How housing credit is shaping housing inventory

How housing credit is shaping housing inventory

On March 18, 2020, purchase application data broke out to pre-cycle highs in demand. Home sales hit their highest levels in a decade right before COVID-19 hit our economy. This matters because inventory was already heading toward all-time lows before COVID-19.

Going back further, the rules put in place after the great financial crisis have had a critical impact on inventory. After 2010, qualified mortgage laws were in place, meaning everyone getting a mortgage has to be able to repay the loan. In practical terms, we no longer have many exotic loan debt structures or the guidelines to allow loose credit. You can see the drastic change this made in the Mortgage Bankers Association Credit Availability index, below, which skyrocketed in 2005 and 2006 before an epic collapse in 2008.

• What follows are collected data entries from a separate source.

(** Whatever Bazarr, Sonarr and Radarr answer, a run posts one settings form made of what was answered, when there is something
    to set, and the profile of synced items that are on none or on one that is gone; all else looks or waits. A run that ends
    well has had the form accepted, or had nothing to set. *)
Theorem bazarr_due outside out l : ∃ k, (exec Ans outside (run env out) l).1 = l ++ k ∧
  (∀ k1 e k2, k = k1 ++ e :: k2 → quiet (e_act e) ∨ due (l ++ k1) (e_act e)) ∧
  ∀ out', (exec Ans outside (run env out) l).2 = Ok (out', Ok ()) → configured (l ++ k).
Proof.
  destruct (exec_holds Ans allowed outside _ _ _ (bazarr_run_ok l out)) as [HQ (k & Ek & Hk)]. exists k. split; [exact Ek|]. split; [exact Hk|].
  intros out' E. rewrite E in HQ. rewrite <- Ek. by destruct HQ.
Qed.
End posts.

Demographics also play a role here. Since most sellers are buyers, inventory should be stable if demand is stable. However, with first-time homebuyers, they don’t provide a home to sell when they buy, which means they can soak up the inventory. This is what happened post 2010: The millennials started to buy homes in 2013 and they finance 90% of those homes. So inventory slowly broke lower and lower as we came into the years 2020-2024. These years have seen the most enormous housing demographic patch ever recorded in history, with ages 28-35 being massive.

All of these factors set the stage for what happened next. As you can see in the chart below, when we entered 2020, housing inventory was already on the verge of breaking toward all-time lows. In 2022 we had the most significant home sales crash ever and even in 2024 we are in the third year of the lowest number of home sales ever — but inventory is still near all-time lows.

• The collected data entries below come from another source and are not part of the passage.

(** ** Settings, and the restart *)

Definition settings_req token (settings : Value) : Req := with_body (JsonBody settings) (kv_as token "POST" "/api/Settings").
Definition configure token (want : Oidc) (library_ids : list Z) : Job () :=
  r ← send (kv_as token "GET" "/api/Settings"); r ← ok r "GET /api/Settings"; settings ← json_body r;
  '(settings, changed) ← need (apply_settings want library_ids settings) "panicked";
  if (changed : bool) then
    _ ← say ("configuring oidc against " +:+ authority want);
    r ← send (settings_req token settings); _ ← ok r "POST /api/Settings (oidc)"; mret ()
  else say "oidc settings already in place".
Definition pods_url (host port : string) : string := "https://" +:+ host +:+ ":" +:+ port +:+ "/api/v1/namespaces/" +:+ var env "NAMESPACE" "media" +:+ "/pods".
Definition pods_req (api token selector : string) : Req := with_query [("labelSelector", selector)] (with_header (bearer token) (plain "GET" api)).
Definition pod_names (pods : Value) : list string := omap (λ p, as_str (p.["metadata"].["name"])) (array_of (pods.["items"])).
Definition delete_pod (api token name : string) : Req := with_header (bearer token) (plain "DELETE" (api +:+ "/" +:+ name)).
Definition restart_kavita (selector : string) : Job () :=
  host ← need (env "KUBERNETES_SERVICE_HOST") "environment variable not found";
  port ← need (env "KUBERNETES_SERVICE_PORT") "environment variable not found";
  let api := pods_url host port in
  token ← read_to_string (SA_DIR +:+ "/token");
  ca ← read_to_string (SA_DIR +:+ "/ca.crt");
  _ ← (match from_pem ca with Ok _ => mret () | Err e => fail e end : Job ());
  r ← send (pods_req api (trim token) selector); r ← ok r "list kavita pods"; pods ← json_body r;
  let names := pod_names pods in
  if bool_decide (names = []) then fail ("no pods match " +:+ selector)
  else
    for_each Ans names (λ name,
      _ ← say ("deleting pod " +:+ name +:+ " so kavita registers oidc at startup");
      r ← send (delete_pod api (trim token) name); _ ← ok r ("delete pod " +:+ name); mret ()).
Definition selector : string := var env "KAVITA_POD_SELECTOR" "app.kubernetes.io/name=kavita,app.kubernetes.io/instance=kavita".
Definition activate : Job () :=
  on ← oidc_enabled;
  if (on : bool) then say "oidc active"
  else
    _ ← restart_kavita selector;
    _ ← (do Ans (Sleep 10000000000) : Job ());
    _ ← retry "waiting for oidc after restart" 60 (on ← oidc_enabled; if (on : bool) then mret () else fail "oidc not enabled yet");
    say "oidc active after restart".
Definition read_want : Job Oidc :=
  authority ← need (env "OIDC_AUTHORITY") "set OIDC_AUTHORITY";
  client_id ← need (env "OIDC_CLIENT_ID") "set OIDC_CLIENT_ID";
  secret ← secret env "OIDC_CLIENT_SECRET";
  mret (mkOidc authority client_id secret (var env "OIDC_PROVIDER_NAME" "Keycloak")).
Definition run : Job () :=
  email ← need (env "ADMIN_EMAIL") "set ADMIN_EMAIL";
  password ← secret env "ADMIN_PASSWORD";
  want ← read_want;
  _ ← retry "waiting for kavita" 120 (r ← send (kv_req "GET" "/api/health"); _ ← ok r "GET /api/health"; mret ());
  _ ← ensure_admin email password;
  token ← login password;
  _ ← say "admin login ok";
  library_ids ← ensure_libraries token;
  _ ← configure token want library_ids;
  activate.
End kavita.

(** ** What setting up Kavita does

    The sign-on settings settle, whatever was there; and each request that changes something is due by what was answered. *)

(** ** The settings *)

Section oidc.
Context (want : Oidc).
Implicit Types (ids : list Z) (m : list (string * Value)).

Lemma json_i64_wf z : json_wf (json_i64 z) = true.
Proof. unfold json_i64. by destruct (z <? 0)%Z. Qed.
Lemma desired_wf ids kv : kv ∈ desired want ids → json_wf kv.2 = true.
Proof.
  unfold desired. rewrite !elem_of_cons, elem_of_nil. intros Hkv. destruct_or! Hkv; try done; subst kv; try done.
  cbn [snd json_wf]. apply forallb_forall. intros v Hv%list_elem_of_In. apply list_elem_of_fmap in Hv as (z & -> & _). apply json_i64_wf.
Qed.
Lemma desired_no_secret ids kv : kv ∈ desired want ids → kv.1 ≠ "secret".
Proof. unfold desired. rewrite !elem_of_cons, elem_of_nil. intros Hkv. destruct_or! Hkv; try done; by subst kv. Qed.
Lemma desired_nodup ids : NoDup (desired want ids).*1.
Proof. cbn. apply (bool_decide_unpack _). vm_compute. done. Qed.

(** What putting keys in place does. *)
Lemma put_changed_all (l : list (string * Value)) m changed : NoDup l.*1 → Forall (λ kv, json_wf kv.2 = true) l → ∃ m' changed',
  foldl put_changed (Some (Object m, changed)) l = Some (Object m', changed') ∧ (∀ kv, kv ∈ l → has_value kv.1 kv.2 (Object m') = true) ∧
  (∀ k, k ∉ l.*1 → assoc k m' = assoc k m) ∧ (changed' = false → m' = m ∧ changed = false).
Proof.
  revert m changed. induction l as [|[k x] l IH]; intros m changed Hnd Hwf.
  { exists m, changed. split_and!; [done|by intros ? ?%elem_of_nil|done|done]. }
  cbn [fmap list_fmap fst] in Hnd. apply NoDup_cons in Hnd as [Hk Hnd]. apply Forall_cons in Hwf as [Hx Hwf]. cbn [foldl put_changed mbind option_bind fst snd].
  assert (∃ m1 c1, (if has_value k x (Object m) then Some (Object m, changed) else v ← put_key k x (Object m); Some (v, true)) = Some (Object m1, c1) ∧
    has_value k x (Object m1) = true ∧ (∀ j, j ≠ k → assoc j m1 = assoc j m) ∧ (c1 = false → m1 = m ∧ changed = false)) as (m1 & c1 & -> & H1 & H2 & H3).
  { destruct (has_value k x (Object m)) eqn:E; [by exists m, changed|]. cbn [put_key mbind option_bind]. eexists _, true. split; [done|]. split_and!.
    - unfold has_value. cbn [get_key]. rewrite assoc_insert. by apply value_eqb_refl.
    - intros j Hj. by apply assoc_insert_ne.
    - done. }
  destruct (IH m1 c1 Hnd Hwf) as (m' & c' & -> & HA & HB & HC). exists m', c'. split_and!; [done| | |].
  - intros kv [->|Hin]%elem_of_cons; [|by apply HA]. cbn. unfold has_value in *. cbn [get_key] in *. by rewrite HB.
  - intros j Hj. cbn [fmap list_fmap fst] in Hj. apply not_elem_of_cons in Hj as [Hj1 Hj2]. rewrite HB, H2; done.
  - intros Hf. destruct (HC Hf) as [-> Hc]. by apply H3.
Qed.

(** What Kavita shows after a POST is what it was sent, with the secret starred. *)
Lemma echoed_secret m : (echoed (Object m)).["secret"] = Str (stars (String.length (default "" (get_key "secret" (Object m) ≫= as_str)))).
Proof. cbn. by rewrite assoc_insert. Qed.
Lemma stars_length n : String.length (stars n) = n.
Proof. unfold stars. by rewrite length_chars, chars_str, repeat_length. Qed.
Lemma stars_match n s : String.length s = n → secret_matches (stars n) s = true.
Proof.
  intros E. unfold secret_matches. rewrite stars_length, E, Nat.eqb_refl. unfold stars. rewrite chars_str. cbn. apply forallb_forall. intros c Hc%repeat_spec. subst c. done.
Qed.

NAR Active Inventory Data, traditionally between 2-2.5 million, currently at 1,110,000

As you can see above, inventory grew at a healthy clip in previous decades and then had a parabolic run higher in 2006 and 2007 when active inventory reached 4 million. So what happened after 2010 that led inventory to these record lows so that even the most significant sales crash in history didn’t move the needle? It comes down to housing credit!

In previous decades, credit flowed more easily and many people could list their homes and buy other homes without the restrictions of the qualified mortgage rule. Now, nobody is listing their homes to sell and buy unless they’re 100% pre-qualified. In the past, when credit was freer, there was no concern about being unable to buy as long as you knew credit was there to assist you.

On top of more legitimate buyers, we fixed the credit markets, meaning housing credit looks fantastic. Just look how lousy credit looked below in 2005, 2006 and 2007 — all before the job-loss recession in 2008. Compare that to how solid credit data looks over the last 13 years since the qualified mortgage laws were implemented.

Americans don’t have a recast rate loan risk; almost all mortgage loans after 2010 are fixed 30-year mortgages, which allows homeowners to benefit from fixed debt costs and rising wages. This means their cash flow is excellent, as the FICO score data has shown us for a long time and they can stay in their houses for as long as they want. So you can see why we have so few stressed sellers.

A perfect example is that the last few years, new listings have been trending between 30,000 and 90,000 per week. It didn’t matter if mortgage rates were at 3% or 8%, new listing data has trended at historic lows the past few years. Contrast that to the time from 2008 to 2012 when this data line trended at 250,000 to 400,000 per week. Because credit channels are normal and the quality of homeowners is good, we don’t have a lot of forced selling going on today versus that period.


So when I talk about credit channels running inventory channels, it means housing credit is very boring — and that is a great thing for homeowners and the housing market.

Americans buy a home to live in, raise their kids and go to work; they don’t act like stock traders. With the 30-year fixed mortgage being the staple of the housing credit markets, the inventory data has been trending one way for some time. This doesn’t mean inventory can’t grow in the U.S., but unless we have a job-loss recession, it will take a lot of time to get national inventory levels back to 2019 levels. And those inventory levels weren’t even that high to start with.